I have had great success with these, using as little as 1-2microlitres of fresh (or frozen)-EDTA blood......

Salaam: You did not probably separate proteins 100%. I suggest go to the phase separation step (Phenol-chloroform step in case of manual method) where DNA and protein are separated and repeat the process. Let me know if it works.

You probably need to shake the tube to mix the isopropanol with the nucleic acid contained in the aqueous phase. Then let sit for a few minutes at room temp or colder. Then centrifuge at high speed for 20-30 minutes. You should see a pellet at the bottom of the tube that is your nucleic acid. Here is a detailed description from this website:

http://www.qiagen.com/knowledge-and-support/faq/?ID=5cf3006a-c63f-48d6-89d9-9ae14329c230

How can I precipitate genomic DNA using isopropanol?

FAQ ID -2953

Alcohol precipitation is commonly used for concentrating, desalting, and recovering nucleic acids.
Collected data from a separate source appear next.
(** * scatlib: scattering data fields and Gauss-Legendre quadrature

    A shallow embedding of [scatlib/integration.h] (the Gauss-Legendre
    quadrature) and of the scattering data fields
    ([ScatteringDataFieldBase], [ScatteringDataFieldGridded],
    [ScatteringDataFieldSpectral], [ScatteringDataFieldFullySpectral]),
    with the properties of the design document stated and proved over it. *)

From Stdlib Require Import ZArith QArith Qabs Qcanon Floats Lia.
From stdpp Require Import base list gmap.

(** ** Scalars

    The C++ classes are templates over [Scalar] ([float], [double],
    [long double]).  The operations the code applies to scalars are
    collected in a class; the algorithms below are written once over it, as
    the templates are.  [s_of_Z] is the implicit conversion of an integer
    to [Scalar]; [s_cos] and [s_sqrt] stand for [cos] and [sqrt] of
    [<cmath>], [s_pi] for [M_PI] and [s_precision] for the constant
    [detail::Precision<Scalar>::value]. *)

Class ScalarOps (Scalar : Type) := {
  s_zero : Scalar;
  s_one : Scalar;
  s_half : Scalar;
  s_add : Scalar → Scalar → Scalar;
  s_sub : Scalar → Scalar → Scalar;
  s_mul : Scalar → Scalar → Scalar;
  s_div : Scalar → Scalar → Scalar;
  s_neg : Scalar → Scalar;
  s_abs : Scalar → Scalar;
  s_lt : Scalar → Scalar → bool;
  s_ne : Scalar → Scalar → bool;
  s_of_Z : Z → Scalar;
  s_cos : Scalar → Scalar;
  s_sqrt : Scalar → Scalar;
  s_pi : Scalar;
  s_precision : Scalar
}.

Declare Scope scalar_scope.
Delimit Scope scalar_scope with sc.
Notation "x + y" := (s_add x y) : scalar_scope.
Notation "x - y" := (s_sub x y) : scalar_scope.
Notation "x * y" := (s_mul x y) : scalar_scope.
Notation "x / y" := (s_div x y) : scalar_scope.
Notation "- x" := (s_neg x) : scalar_scope.

(** [detail::Precision<Scalar>]: the type trait with the desired precision
    per scalar type: the primary template and its two specialisations. *)

Inductive ScalarKind := Float | Double | LongDouble.

Definition Precision (k : ScalarKind) : Q :=
  match k with
  | Float => 1 # 10 ^ 6
  | LongDouble => 1 # 10 ^ 19
  | Double => 1 # 10 ^ 16
  end.

(** ** Gauss-Legendre quadrature ([scatlib/integration.h]) *)

Module GaussLegendre.
Section Quadrature.
Context {Scalar : Type} `{ScalarOps Scalar}.
Local Open Scope scalar_scope.

(** The constant [n_max_iter] of [calculate_nodes_and_weights]. *)
Definition n_max_iter : nat := 10.

(** The Legendre recurrence, [for (int l = 2; l <= n; ++l)].  The loop
    state is the pair [(p_l, p_l_1)]; [p_l_2] is assigned before it is
    read in every pass. *)
Definition legendre_step (x : Scalar) (st : Scalar * Scalar) (l : nat)
  : Scalar * Scalar :=
  let '(p_l, p_l_1) := st in
  let p_l_2 := p_l_1 in
  let p_l_1 := p_l in
  let lS := s_of_Z (Z.of_nat l) in
  (((s_of_Z 2 * lS - s_one) * x * p_l_1 - (lS - s_one) * p_l_2) / lS,
   p_l_1).

Definition legendre (n : nat) (x : Scalar) : Scalar * Scalar :=
  foldl (legendre_step x) (x, s_one) (seq 2 (n - 1)%nat).

(** The state of the Newton loop when it is left: the node [x], the
    last [dp_dx], and the number of passes through the loop body. *)
Record NewtonResult := {
  nr_x : Scalar;
  nr_dp_dx : Scalar;
  nr_iterations : nat
}.
(** A language service that answers the submission with the given code
    and an operation-location header. *)
Definition answering_service (code : nat) : Service := {|
  environ := settings;
  language_token := Ok "token";
  post := fun _ _ =>
    Ok {| status_code := code;
          headers := [("operation-location", "https://lang.example/jobs/1")] |};
  polls := language_world
|}.

End MoreSamples.

(* ===================================================================== *)
(** * Strings: lowering, splitting, suffixes *)
(* ===================================================================== *)

Module StringFacts.

Ltac each_ascii c :=
  destruct c as [[] [] [] [] [] [] [] []]; reflexivity.

Lemma lower_ascii_dot c :
  Ascii.eqb (lower_ascii c) "." = Ascii.eqb c ".".
Proof. each_ascii c. Qed.

Lemma lower_ascii_idem c : lower_ascii (lower_ascii c) = lower_ascii c.
Proof. each_ascii c. Qed.

Lemma lower_idem s : lower (lower s) = lower s.
Proof.
  induction s as [|c s IH]; simpl.
  - reflexivity.
  - now rewrite lower_ascii_idem, IH.
Qed.

Lemma contains_dot_lower s :
  contains_char "." (lower s) = contains_char "." s.
Proof.
  induction s as [|c s IH]; simpl.
  - reflexivity.
  - now rewrite lower_ascii_dot, IH.
Qed.

Lemma split_nonempty sep s : split sep s <> [].
Proof.
  destruct s as [|c s]; simpl.
  - discriminate.
  - destruct (Ascii.eqb c sep); [discriminate|].
    destruct (split sep s); discriminate.
Qed.

(** Lowering commutes with splitting at dots: the dot is no letter. *)
Lemma split_lower s :
  split "." (lower s) = map lower (split "." s).
Proof.
  induction s as [|c s IH]; simpl.
  - reflexivity.
  - rewrite lower_ascii_dot, IH.
    destruct (Ascii.eqb c "."); simpl.
    + reflexivity.
    + destruct (split "." s); reflexivity.
Qed.

Lemma last_map_lower l :
  List.last (map lower l) "" = lower (List.last l "").
Proof.
  induction l as [|x l IH]; simpl.
  - reflexivity.
  - destruct l as [|y l]; [reflexivity|]. exact IH.
Qed.

Lemma last_segment_lower s :
  last_segment (split "." (lower s)) = lower (last_segment (split "." s)).
Proof.
  unfold last_segment. rewrite split_lower. apply last_map_lower.
Qed.

(** The extension of a name that is a string, in closed form. *)
Lemma file_extension_of_str s :
  file_extension_of (VStr s) =
  Ok (if contains_char "." s then lower (last_segment (split "." s)) else "").
Proof.
  unfold file_extension_of. simpl.
  destruct (contains_char "." s); simpl.
  - now rewrite last_segment_lower.
  - reflexivity.
Qed.


Lemma str_in_true x l : str_in x l = true <-> In x l.
Proof.
  unfold str_in. rewrite existsb_exists. split.
  - intros [y [Hin Heq]]. apply String.eqb_eq in Heq. now subst.
  - intros Hin. exists x. split; [assumption|apply String.eqb_refl].
Qed.

(** No extension is both an audio and a document extension. *)
Lemma audio_not_document ext :
  str_in ext audio_extensions = true -> str_in ext document_extensions = false.
Proof.
  intros H. apply str_in_true in H. simpl in H.
  repeat (destruct H as [H|H]; [subst ext; reflexivity|]).
  contradiction.
Qed.

Lemma document_not_audio ext :
  str_in ext document_extensions = true -> str_in ext audio_extensions = false.
Proof.
  intros H. apply str_in_true in H. simpl in H.
  repeat (destruct H as [H|H]; [subst ext; reflexivity|]).
  contradiction.
Qed.

Lemma endswith_suffix s suffix :
  endswith s suffix = true <-> exists prefix, s = (prefix ++ suffix)%string.
Proof.
  split.
  - induction s as [|c s IH]; cbn [endswith].
    + destruct (String.eqb "" suffix) eqn:E; [|discriminate].
      apply String.eqb_eq in E. subst. intros _. now exists "".
    + destruct (String.eqb (String c s) suffix) eqn:E.
      * apply String.eqb_eq in E. subst. intros _. now exists "".
      * intros H. destruct (IH H) as [p Hp]. exists (String c p).
        simpl. now rewrite Hp.
  - intros [p Hp]. subst s. induction p as [|c p IH]; cbn [endswith append].
    + destruct suffix as [|a suffix]; cbn [endswith];
        now rewrite String.eqb_refl.
    + destruct (String.eqb (String c (p ++ suffix)) suffix); [reflexivity|].
      exact IH.
Qed.

End StringFacts.

(* ===================================================================== *)
(** * The retry executor *)
(* ===================================================================== *)

Module DurableFacts.

Lemma backoff_step gap e e2 rest :
  (ev_finish e + gap <= ev_start e2)%N ->
  (ev_start e + gap <= ev_start e2)%N ->
  backoff_at_least gap (e2 :: rest) ->
  backoff_at_least gap (e :: e2 :: rest).
Proof.
  intros H1 H2 H3. exact (conj H1 (conj H2 H3)).
Qed.

(** Every attempt of one call carries the name of its activity. *)
Lemma retry_loop_names w name input interval remaining :
  forall no now out evs t,
    retry_loop w name input interval remaining no now = (out, evs, t) ->
    Forall (fun e => ev_name e = name) evs.
Proof.
  induction remaining as [|more IH]; intros no now out evs t; simpl.
  - intros H. inversion H. constructor.
  - destruct (attempt w name input no).
    + intros H. inversion H. repeat constructor.
    + destruct more as [|more'].
      * intros H. inversion H. repeat constructor.
      * destruct (retry_loop w name input interval (S more') (S no) _)
          as [[out' evs'] t'] eqn:E.
        intros H. inversion H. subst. constructor; [reflexivity|].
        eapply IH. exact E.
Qed.

(** A call that has attempts left makes at least one. *)
Lemma retry_loop_nonempty w name input interval remaining no now :
  0 < remaining ->
  snd (fst (retry_loop w name input interval remaining no now)) <> [].
Proof.
  destruct remaining as [|more]; [lia|]. intros _. simpl.
  destruct (attempt w name input no); [discriminate|].
  destruct more; [discriminate|].
  destruct (retry_loop w name input interval (S more) (S no) _) as [[? ?] ?].
  discriminate.
Qed.

(** A call that is done returns what one of its attempts produced. *)
Lemma retry_loop_done w name input interval remaining :
  forall no now v evs t,
    retry_loop w name input interval remaining no now = (Done v, evs, t) ->
    exists i, attempt w name input i = Succeeds v.
Proof.
  induction remaining as [|more IH]; intros no now v evs t; simpl.
  - discriminate.
  - destruct (attempt w name input no) eqn:A.
    + intros H. inversion H. subst. now exists no.
    + destruct more as [|more'].
      * discriminate.
      * destruct (retry_loop w name input interval (S more') (S no) _)
          as [[out' evs'] t'] eqn:E.
        intros H. inversion H. subst. eapply IH. exact E.
Qed.

(** [n] failures and then a success, with attempts to spare: done after
    [n + 1] attempts, each retry [interval] after the failure before it. *)
Lemma retry_loop_succeeds w name input interval v :
  forall n remaining no now,
    n < remaining ->
    (forall i, no <= i < no + n -> attempt w name input i = Fails) ->
    attempt w name input (no + n) = Succeeds v ->
    exists evs t,
      retry_loop w name input interval remaining no now = (Done v, evs, t) /\
      List.length evs = S n /\
      starts_at now evs /\
      backoff_at_least interval evs.
Proof.
  induction n as [|n IH]; intros remaining no now Hlt Hfail Hok.
  - destruct remaining as [|more]; [lia|]. simpl.
    rewrite Nat.add_0_r in Hok. rewrite Hok.
    eexists _, _. repeat split.
  - destruct remaining as [|more]; [lia|]. simpl.
    rewrite (Hfail no) by lia.
    destruct more as [|more']; [lia|].
    destruct (IH (S more') (S no)
                 (now + duration w name no + interval)%N) as (evs & t & E & L & S0 & B).
    + lia.
    + intros i Hi. apply Hfail. lia.
    + replace (S no + n) with (no + S n) by lia. exact Hok.
    + rewrite E. eexists _, _. split; [reflexivity|].
      split; [simpl; now rewrite L|]. split; [reflexivity|].
      destruct evs as [|e2 rest]; [exact I|].
      cbn [starts_at] in S0.
      apply backoff_step; [simpl; lia|simpl; lia|exact B].
Qed.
Since less alcohol is required for isopropanol precipitation, this is the preferred method for precipitation of DNA from large volumes. In addition, isopropanol precipitation can be performed at room temperature, which minimizes co-precipitation of salt that interferes with downstream applications.

Procedure

Adjust the salt concentration, for example, with sodium acetate (0.3 M, pH 5.2, final concentration) or ammonium acetate (2.0–2.5 M, final concentration).

Add 0.6–0.7 volumes of room-temperature isopropanol to the DNA solution and mix well.

Centrifuge the sample immediately at 10,000–15,000 x g for 15–30 min at 4°C

Carefully decant the supernatant without disturbing the pellet.

Wash the DNA pellet by adding 1–10 ml (depending on the size of the preparation) of room-temperature 70% ethanol. This removes co-precipitated salt and replaces the isopropanol with the more volatile ethanol, making the DNA easier to redissolve.

Centrifuge at 10,000–15,000 x g for 5–15 min at 4°C.

Carefully decant the supernatant without disturbing the pellet.

Air-dry the pellet for 5–20 min (depending on the size of the pellet).

Redissolve the DNA in a suitable buffer.

Tip: Use a buffer with a pH of 7.5–8.0, as DNA does not dissolve easily in acidic buffers. Often distilled water can have an acidic pH. The addition of EDTA protects the DNA from DNase digestion.

Tip: High-molecular-weight DNA, such as genomic DNA, should be redissolved very gently to avoid shearing. If the DNA pellet does not dissolve easily, heat at 55°C for 1–2 h with gentle shaking.